Re: gibbs free energy equation

On Jan 24, 8:11 pm, Craig <cager...@xxxxxxx> wrote:
On Jan 24, 3:04 pm, renai <bense...@xxxxxxxxxxx> wrote:

I'm visualizing sold iron being attacked by oxygen gas molecules which
together are transforming into iron oxide solid molecules.  Of course
I understand why the entropy of the products is lower and that thermal
energy is being released via the bond breakage of the reactants vs.
those formed by the products, but why couldn't in principle all of
that thermal energy be soaked up as mechanical work by the
surroundings via say expansion without letting any leak out as heat.
As I said, I know the 2nd law says this can't work but I'm not
intuiting why when visualizing the process step by step.

I'll try to answer your question on the level you're asking for.

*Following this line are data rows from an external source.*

(** * CONL for JavaScript: lexer, stream validator and tree builder

    A shallow embedding of the CONL implementation:
    - [Utils]      src/utils.ts       (line scanner, literal splitter, literal decoder)
    - [Lexer]      src/types.ts       (the tolerant lexer: [tokenize] and [tokens],
                   with [TokenKind] tokens carrying an optional [error])
    - [Tokenizer]  src/tokenizer.ts   (the single-pass tokenizer that throws)
    - [Parser]     src/parser.ts      ([sectionToValue] and [parse] with a reviver)

    JavaScript strings are sequences of UTF-16 code units; they are modelled as
    lists of code units ([list N]).  Regular expressions are kept as syntax
    trees and run by a backtracking matcher that follows the ECMAScript
    semantics for the constructs the sources use. *)

From Stdlib Require Import String Ascii Bool Arith NArith ZArith Lia List.
Import ListNotations.

Set Implicit Arguments.

(* ================================================================== *)
(** ** JavaScript strings *)

Module JS.

Definition str := list N.

(** ASCII text of a Rocq string literal as code units. *)
Definition u (s : string) : str := map N_of_ascii (list_ascii_of_string s).

Definition TAB : N := 9.
Definition LF : N := 10.
Definition CR : N := 13.
Definition SP : N := 32.
Definition QUOTE : N := 34.
Definition PLUS : N := 43.
Definition MINUS : N := 45.
Definition SEMI : N := 59.
Definition EQUALS : N := 61.
Definition BSLASH : N := 92.
Definition LBRACE : N := 123.
Definition RBRACE : N := 125.
Definition LS : N := 8232.   (* U+2028 *)
Definition PS : N := 8233.   (* U+2029 *)

Fixpoint str_eqb (a b : str) : bool :=
  match a, b with
  | [], [] => true
  | x :: a', y :: b' => N.eqb x y && str_eqb a' b'
  | _, _ => false
  end.

Definition isEmpty (s : str) : bool :=
  match s with [] => true | _ => false end.

(** [s.startsWith(p)] *)
Fixpoint startsWith (s p : str) {struct p} : bool :=
  match p with
  | [] => true
  | y :: p' => match s with
               | [] => false
               | x :: s' => N.eqb x y && startsWith s' p'
               end
  end.
(** X19: what [find_user] returns.  It fetches the users of the
    workspace once, as the [users] property does, and sends nothing more.
    By name it keeps, in order, the fetched users whose name equals the
    name asked for, and returns the first of them, or the empty list when
    there is none; with a false [first_match] it returns the whole list
    of them.  By email it returns the first fetched user with that email,
    or the empty list, whatever [first_match] is. *)
Theorem find_user_filters_the_fetched_users
    self name email first_match E w v w' :
  Workspace_find_user self name email first_match E w = (Ret v, w') ->
  exists users,
    Workspace_users self E w = (Ret (VList users), w')
    /\ (py_truthy name = true ->
        py_truthy email = false
        /\ let found := List.filter (attr_is getattr_name E w' name) users in
           v = if py_truthy first_match then first_or_empty found
               else VList found)
    /\ (py_truthy name = false ->
        py_truthy email = true
        /\ v = first_or_empty
                 (List.filter (attr_is getattr_email E w' email) users)).
Proof.
  unfold Workspace_find_user. intros H.
  apply bind_ret_inv in H as [u [w0 [Hguard H]]].
  assert (Hg : w0 = w /\ py_truthy name = negb (py_truthy email)).
  { destruct (py_truthy name), (py_truthy email); simpl in Hguard;
      try discriminate Hguard; unfold ret in Hguard; inversion Hguard; auto. }
  destruct Hg as [-> Hne]. clear Hguard.
  apply bind_ret_inv in H as [uv [w1 [Husers H]]].
  destruct (Workspace_users_ret_list _ _ _ _ _ Husers) as [users ->].
  apply bind_ret_inv in H as [users' [w2 [Hiter H]]].
  apply lift_ret_inv in Hiter as [Hiter ->]. simpl in Hiter.
  inversion Hiter. subst users'. clear Hiter.
  destruct (py_truthy name) eqn:Hname.
  - apply bind_ret_inv in H as [found [w3 [Hfound H]]].
    apply filter_attr_ret in Hfound as [-> ->]; [|apply _].
    assert (Hres : w' = w1
                   /\ v = if py_truthy first_match
                          then first_or_empty
                                 (List.filter (attr_is getattr_name E w1 name)
                                              users)
                          else VList (List.filter
                                        (attr_is getattr_name E w1 name) users)).
    { destruct (py_truthy first_match);
        destruct (List.filter (attr_is getattr_name E w1 name) users)
          as [|y ys];
        simpl in H; unfold lift, ret in H; inversion H; auto. }
    destruct Hres as [-> ->].
    exists users. split; [exact Husers|]. split.
    + intros _. split; [|reflexivity].
      destruct (py_truthy email); [discriminate Hne | reflexivity].
    + discriminate.
  - apply bind_ret_inv in H as [found [w3 [Hfound H]]].
    apply filter_attr_ret in Hfound as [-> ->]; [|apply _].
    assert (Hres : w' = w1
                   /\ v = first_or_empty
                            (List.filter (attr_is getattr_email E w1 email)
                                         users)).
    { destruct (List.filter (attr_is getattr_email E w1 email) users)
        as [|y ys];
        simpl in H; unfold lift, ret in H; inversion H; auto. }
    destruct Hres as [-> ->].
    exists users. split; [exact Husers|]. split.
    + discriminate.
    + intros _. split; [|reflexivity].
      destruct (py_truthy email); [reflexivity | discriminate Hne].
Qed.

Your main question seems to reduce to why the efficiency of converting
heat to work is limited.  What does it look like, on a microscopic
scale, when something gets hot?  Atoms start vibrating and moving
around in every direction possible.  What is work?  Physics defines it
as displacement against an opposing force.  In other words, the work
needed to, say, lift an object, requires a concerted application of
energy up, against gravity.  Intuitively, think of converting heat to
work as like herding cats.  You're trying to get all of that random
thermal energy to "line up" in a particular direction.

Does that do it for you?

- Craig

I understand what your saying (I think), but of course for an
exothermic reaction whereby the entropy of the products is greater
than that of the reactants, gibbs puts no limitations on efficiency,
i.e. quasistatically you can get 100% of the chemical energy released
converted into work since DS of universe would be positive. Do you
see what I mean, or am I just not quite understanding what you mean?
.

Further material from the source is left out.